**WORK ITEM**. In the entries below, find the line with "ch_error : option string;" and print exactly every line from there up to and including the line with "(** [chargeDue] and [chargeDueUntil]. *)", with no other lines.
----------
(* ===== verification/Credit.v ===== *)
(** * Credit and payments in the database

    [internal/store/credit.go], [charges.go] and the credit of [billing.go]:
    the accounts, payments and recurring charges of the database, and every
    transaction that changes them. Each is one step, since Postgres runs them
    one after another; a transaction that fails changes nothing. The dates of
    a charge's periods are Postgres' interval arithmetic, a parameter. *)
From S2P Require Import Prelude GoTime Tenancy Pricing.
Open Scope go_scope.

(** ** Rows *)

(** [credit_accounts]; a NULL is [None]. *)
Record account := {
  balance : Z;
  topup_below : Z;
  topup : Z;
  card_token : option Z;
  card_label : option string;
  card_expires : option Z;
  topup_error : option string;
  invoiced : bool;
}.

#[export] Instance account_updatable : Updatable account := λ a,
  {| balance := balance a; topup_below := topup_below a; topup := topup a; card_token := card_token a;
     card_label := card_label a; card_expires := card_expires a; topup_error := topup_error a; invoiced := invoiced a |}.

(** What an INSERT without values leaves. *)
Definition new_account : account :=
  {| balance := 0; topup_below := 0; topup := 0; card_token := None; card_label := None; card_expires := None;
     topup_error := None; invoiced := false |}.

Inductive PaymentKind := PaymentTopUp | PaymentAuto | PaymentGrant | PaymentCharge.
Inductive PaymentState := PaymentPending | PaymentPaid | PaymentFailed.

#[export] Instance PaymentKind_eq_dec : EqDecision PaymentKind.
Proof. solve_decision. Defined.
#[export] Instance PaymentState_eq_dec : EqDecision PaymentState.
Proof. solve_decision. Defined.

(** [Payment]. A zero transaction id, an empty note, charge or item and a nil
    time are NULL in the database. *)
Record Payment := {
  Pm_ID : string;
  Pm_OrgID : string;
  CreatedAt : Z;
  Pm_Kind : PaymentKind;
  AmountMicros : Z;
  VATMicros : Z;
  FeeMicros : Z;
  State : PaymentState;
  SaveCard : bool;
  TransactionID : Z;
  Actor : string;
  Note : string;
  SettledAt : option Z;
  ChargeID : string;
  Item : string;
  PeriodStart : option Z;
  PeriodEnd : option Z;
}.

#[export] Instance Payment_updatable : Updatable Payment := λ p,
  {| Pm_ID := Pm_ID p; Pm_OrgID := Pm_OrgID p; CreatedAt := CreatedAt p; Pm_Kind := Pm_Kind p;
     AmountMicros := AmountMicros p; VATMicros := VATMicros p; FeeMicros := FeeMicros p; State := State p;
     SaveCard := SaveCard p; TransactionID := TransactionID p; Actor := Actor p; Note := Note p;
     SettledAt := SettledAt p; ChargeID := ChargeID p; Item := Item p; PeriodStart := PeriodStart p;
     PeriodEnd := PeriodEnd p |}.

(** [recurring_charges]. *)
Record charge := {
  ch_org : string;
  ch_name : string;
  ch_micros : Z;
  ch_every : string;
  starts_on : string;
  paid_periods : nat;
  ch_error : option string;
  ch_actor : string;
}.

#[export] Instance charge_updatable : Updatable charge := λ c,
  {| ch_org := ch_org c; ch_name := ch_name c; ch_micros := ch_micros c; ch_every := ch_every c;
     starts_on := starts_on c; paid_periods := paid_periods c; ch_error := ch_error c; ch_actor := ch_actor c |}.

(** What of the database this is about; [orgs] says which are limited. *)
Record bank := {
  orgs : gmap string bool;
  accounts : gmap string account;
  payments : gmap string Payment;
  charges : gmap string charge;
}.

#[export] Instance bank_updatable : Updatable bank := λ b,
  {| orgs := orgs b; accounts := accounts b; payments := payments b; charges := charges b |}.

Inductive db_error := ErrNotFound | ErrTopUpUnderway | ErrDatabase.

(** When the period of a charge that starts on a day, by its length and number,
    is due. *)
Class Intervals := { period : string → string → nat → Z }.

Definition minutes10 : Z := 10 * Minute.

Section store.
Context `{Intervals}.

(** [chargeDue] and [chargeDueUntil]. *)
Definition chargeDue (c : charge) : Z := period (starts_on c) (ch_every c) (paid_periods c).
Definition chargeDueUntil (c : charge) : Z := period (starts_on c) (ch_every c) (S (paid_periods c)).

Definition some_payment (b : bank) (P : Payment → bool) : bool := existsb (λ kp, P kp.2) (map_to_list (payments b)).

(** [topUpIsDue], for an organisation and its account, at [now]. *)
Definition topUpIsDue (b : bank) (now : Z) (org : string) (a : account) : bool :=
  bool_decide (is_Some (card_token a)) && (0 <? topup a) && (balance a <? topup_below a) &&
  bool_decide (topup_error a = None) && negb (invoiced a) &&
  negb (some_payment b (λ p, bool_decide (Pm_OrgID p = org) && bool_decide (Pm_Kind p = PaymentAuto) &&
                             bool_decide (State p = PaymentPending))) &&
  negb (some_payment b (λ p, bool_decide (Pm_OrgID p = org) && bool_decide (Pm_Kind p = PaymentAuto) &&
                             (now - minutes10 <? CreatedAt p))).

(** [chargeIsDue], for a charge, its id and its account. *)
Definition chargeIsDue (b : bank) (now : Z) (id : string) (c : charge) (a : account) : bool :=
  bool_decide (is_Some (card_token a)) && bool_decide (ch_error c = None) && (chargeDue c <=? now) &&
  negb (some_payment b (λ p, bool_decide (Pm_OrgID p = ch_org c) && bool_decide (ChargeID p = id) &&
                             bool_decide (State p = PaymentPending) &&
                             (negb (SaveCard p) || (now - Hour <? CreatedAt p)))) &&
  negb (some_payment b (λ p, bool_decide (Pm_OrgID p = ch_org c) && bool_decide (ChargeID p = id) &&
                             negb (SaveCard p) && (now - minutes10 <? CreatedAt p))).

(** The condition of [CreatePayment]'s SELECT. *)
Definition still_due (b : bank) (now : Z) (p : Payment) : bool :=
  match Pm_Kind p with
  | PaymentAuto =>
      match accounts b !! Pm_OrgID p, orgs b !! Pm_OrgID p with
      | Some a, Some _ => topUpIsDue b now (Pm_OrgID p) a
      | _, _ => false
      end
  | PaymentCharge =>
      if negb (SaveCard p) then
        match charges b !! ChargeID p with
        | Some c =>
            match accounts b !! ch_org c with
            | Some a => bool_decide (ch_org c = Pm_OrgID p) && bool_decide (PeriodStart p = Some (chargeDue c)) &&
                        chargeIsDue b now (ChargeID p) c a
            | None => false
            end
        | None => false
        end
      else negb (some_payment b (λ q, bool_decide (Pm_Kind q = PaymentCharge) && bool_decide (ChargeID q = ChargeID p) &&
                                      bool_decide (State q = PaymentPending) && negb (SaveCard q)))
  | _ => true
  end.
----------
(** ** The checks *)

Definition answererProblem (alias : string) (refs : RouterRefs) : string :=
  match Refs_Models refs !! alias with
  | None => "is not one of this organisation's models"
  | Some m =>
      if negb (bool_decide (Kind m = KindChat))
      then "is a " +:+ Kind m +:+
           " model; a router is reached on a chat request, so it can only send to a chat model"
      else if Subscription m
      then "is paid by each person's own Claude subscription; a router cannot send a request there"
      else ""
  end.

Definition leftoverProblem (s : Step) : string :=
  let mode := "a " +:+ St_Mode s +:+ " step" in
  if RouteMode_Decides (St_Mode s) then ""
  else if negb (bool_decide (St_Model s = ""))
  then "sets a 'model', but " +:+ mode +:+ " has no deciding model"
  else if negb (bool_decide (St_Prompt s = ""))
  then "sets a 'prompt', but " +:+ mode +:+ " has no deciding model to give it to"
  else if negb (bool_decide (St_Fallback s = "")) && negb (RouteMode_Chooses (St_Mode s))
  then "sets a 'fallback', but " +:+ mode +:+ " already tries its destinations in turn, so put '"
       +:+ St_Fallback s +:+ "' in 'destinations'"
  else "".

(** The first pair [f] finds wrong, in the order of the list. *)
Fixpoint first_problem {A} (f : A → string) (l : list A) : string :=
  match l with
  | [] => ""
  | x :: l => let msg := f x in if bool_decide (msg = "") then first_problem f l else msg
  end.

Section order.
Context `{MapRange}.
----------
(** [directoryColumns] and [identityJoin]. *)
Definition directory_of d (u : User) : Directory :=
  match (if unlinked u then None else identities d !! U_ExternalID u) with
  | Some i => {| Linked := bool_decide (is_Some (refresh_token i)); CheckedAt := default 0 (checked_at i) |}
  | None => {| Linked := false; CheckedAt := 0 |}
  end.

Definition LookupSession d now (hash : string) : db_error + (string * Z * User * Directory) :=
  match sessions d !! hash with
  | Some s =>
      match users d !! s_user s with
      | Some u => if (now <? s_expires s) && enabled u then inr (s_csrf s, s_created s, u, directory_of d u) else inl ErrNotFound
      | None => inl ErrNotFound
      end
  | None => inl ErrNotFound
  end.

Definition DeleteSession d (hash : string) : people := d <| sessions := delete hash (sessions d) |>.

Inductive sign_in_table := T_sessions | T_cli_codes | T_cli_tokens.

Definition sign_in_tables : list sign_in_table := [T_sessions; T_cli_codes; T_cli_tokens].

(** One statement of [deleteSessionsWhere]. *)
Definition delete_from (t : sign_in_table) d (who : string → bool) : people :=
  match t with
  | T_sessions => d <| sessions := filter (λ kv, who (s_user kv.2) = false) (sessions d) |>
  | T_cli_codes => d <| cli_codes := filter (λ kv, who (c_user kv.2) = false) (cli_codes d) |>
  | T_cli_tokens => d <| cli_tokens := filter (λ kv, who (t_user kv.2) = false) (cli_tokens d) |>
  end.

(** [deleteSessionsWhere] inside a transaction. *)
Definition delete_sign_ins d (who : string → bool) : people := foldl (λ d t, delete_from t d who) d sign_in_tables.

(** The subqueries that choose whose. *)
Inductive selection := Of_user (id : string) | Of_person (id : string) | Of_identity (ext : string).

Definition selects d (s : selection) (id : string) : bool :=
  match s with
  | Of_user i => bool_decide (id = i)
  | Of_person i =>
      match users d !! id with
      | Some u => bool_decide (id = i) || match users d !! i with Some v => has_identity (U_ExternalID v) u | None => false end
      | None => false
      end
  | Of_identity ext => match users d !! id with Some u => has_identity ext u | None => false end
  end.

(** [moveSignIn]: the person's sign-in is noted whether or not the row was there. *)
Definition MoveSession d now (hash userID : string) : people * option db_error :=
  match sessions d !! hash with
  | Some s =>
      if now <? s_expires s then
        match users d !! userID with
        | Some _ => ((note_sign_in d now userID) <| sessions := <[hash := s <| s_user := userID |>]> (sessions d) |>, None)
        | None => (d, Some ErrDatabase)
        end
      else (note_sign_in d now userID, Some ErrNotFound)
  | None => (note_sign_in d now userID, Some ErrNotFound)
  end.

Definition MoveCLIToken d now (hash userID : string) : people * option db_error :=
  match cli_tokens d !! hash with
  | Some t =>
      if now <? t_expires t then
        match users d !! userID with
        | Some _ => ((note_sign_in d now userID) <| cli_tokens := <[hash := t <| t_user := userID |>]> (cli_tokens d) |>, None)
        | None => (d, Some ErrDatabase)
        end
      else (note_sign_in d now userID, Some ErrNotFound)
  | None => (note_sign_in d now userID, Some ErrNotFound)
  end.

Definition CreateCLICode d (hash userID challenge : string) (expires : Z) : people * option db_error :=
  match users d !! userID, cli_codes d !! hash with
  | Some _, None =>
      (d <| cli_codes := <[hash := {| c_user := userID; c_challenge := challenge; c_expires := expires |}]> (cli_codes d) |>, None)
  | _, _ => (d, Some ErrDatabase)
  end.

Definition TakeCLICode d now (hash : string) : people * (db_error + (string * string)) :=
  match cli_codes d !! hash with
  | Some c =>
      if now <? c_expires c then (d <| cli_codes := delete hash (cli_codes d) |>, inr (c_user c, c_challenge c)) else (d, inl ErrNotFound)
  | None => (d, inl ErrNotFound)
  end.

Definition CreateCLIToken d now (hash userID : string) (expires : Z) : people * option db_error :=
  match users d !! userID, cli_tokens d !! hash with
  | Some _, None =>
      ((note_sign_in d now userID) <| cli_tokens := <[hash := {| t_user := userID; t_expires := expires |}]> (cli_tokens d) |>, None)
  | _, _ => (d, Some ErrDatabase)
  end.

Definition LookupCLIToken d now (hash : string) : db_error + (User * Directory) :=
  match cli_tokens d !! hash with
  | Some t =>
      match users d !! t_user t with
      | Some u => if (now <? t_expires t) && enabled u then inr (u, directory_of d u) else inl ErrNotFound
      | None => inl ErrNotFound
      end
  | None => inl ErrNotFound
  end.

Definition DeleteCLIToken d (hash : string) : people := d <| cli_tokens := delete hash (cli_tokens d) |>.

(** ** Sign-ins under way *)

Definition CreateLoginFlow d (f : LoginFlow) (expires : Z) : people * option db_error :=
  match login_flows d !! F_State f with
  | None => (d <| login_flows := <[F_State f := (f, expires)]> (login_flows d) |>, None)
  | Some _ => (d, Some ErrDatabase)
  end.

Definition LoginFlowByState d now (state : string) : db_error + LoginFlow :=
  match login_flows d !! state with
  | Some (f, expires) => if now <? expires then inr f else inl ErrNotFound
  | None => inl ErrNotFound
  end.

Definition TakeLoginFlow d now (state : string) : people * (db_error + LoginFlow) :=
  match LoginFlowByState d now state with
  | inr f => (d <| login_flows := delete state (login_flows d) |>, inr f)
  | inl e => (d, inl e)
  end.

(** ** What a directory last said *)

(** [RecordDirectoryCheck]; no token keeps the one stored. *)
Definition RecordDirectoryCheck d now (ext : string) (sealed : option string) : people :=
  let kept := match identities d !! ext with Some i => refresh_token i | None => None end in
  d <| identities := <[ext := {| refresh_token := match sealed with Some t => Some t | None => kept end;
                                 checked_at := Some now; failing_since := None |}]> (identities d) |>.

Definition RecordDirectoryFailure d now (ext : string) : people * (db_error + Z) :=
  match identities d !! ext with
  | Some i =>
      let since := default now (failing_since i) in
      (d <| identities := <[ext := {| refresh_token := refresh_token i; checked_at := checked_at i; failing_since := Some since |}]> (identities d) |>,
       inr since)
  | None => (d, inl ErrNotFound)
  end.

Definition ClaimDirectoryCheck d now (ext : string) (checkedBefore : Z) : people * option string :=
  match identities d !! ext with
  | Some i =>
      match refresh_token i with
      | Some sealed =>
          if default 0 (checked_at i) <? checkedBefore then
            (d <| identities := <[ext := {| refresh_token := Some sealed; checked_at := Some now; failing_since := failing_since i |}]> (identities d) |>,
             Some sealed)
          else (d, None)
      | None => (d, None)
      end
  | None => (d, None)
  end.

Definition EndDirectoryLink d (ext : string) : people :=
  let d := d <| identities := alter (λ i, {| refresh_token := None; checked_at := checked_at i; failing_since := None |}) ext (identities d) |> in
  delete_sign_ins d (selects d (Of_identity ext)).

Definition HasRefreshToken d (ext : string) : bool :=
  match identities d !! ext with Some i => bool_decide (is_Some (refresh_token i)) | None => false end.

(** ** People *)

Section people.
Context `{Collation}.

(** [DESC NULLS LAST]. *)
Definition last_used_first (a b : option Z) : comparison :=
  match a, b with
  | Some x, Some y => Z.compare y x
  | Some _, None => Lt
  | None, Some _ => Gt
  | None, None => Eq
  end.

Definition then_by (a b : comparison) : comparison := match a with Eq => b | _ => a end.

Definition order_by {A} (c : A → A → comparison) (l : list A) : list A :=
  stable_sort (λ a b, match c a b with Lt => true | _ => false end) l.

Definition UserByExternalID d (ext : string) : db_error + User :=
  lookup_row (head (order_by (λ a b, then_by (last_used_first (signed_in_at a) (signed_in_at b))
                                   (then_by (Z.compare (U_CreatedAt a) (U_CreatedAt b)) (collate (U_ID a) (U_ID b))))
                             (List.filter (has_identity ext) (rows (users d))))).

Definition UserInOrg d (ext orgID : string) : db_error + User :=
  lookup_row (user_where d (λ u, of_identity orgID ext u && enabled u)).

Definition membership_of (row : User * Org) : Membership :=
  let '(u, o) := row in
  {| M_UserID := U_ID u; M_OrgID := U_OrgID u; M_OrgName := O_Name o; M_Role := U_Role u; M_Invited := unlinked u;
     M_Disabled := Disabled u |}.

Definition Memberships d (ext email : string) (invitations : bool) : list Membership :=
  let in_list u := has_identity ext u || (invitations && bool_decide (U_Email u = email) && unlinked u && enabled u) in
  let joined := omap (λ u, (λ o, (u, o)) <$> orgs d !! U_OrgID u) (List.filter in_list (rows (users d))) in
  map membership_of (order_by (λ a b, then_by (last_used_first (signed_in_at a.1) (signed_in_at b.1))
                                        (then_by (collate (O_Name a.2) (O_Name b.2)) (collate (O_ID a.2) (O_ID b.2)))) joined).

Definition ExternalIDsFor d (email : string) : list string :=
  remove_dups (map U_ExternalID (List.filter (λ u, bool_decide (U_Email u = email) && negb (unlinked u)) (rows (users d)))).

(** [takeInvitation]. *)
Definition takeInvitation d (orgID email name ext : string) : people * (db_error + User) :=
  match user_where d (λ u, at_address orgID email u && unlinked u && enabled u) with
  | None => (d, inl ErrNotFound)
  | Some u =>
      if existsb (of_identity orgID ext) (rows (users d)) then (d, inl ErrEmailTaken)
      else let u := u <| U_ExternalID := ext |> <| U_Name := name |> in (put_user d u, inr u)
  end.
----------
**COMPLETED TASK**.
  ch_error : option string;
  ch_actor : string;
}.

#[export] Instance charge_updatable : Updatable charge := λ c,
  {| ch_org := ch_org c; ch_name := ch_name c; ch_micros := ch_micros c; ch_every := ch_every c;
     starts_on := starts_on c; paid_periods := paid_periods c; ch_error := ch_error c; ch_actor := ch_actor c |}.

(** What of the database this is about; [orgs] says which are limited. *)
Record bank := {
  orgs : gmap string bool;
  accounts : gmap string account;
  payments : gmap string Payment;
  charges : gmap string charge;
}.

#[export] Instance bank_updatable : Updatable bank := λ b,
  {| orgs := orgs b; accounts := accounts b; payments := payments b; charges := charges b |}.

Inductive db_error := ErrNotFound | ErrTopUpUnderway | ErrDatabase.

(** When the period of a charge that starts on a day, by its length and number,
    is due. *)
Class Intervals := { period : string → string → nat → Z }.

Definition minutes10 : Z := 10 * Minute.

Section store.
Context `{Intervals}.

(** [chargeDue] and [chargeDueUntil]. *)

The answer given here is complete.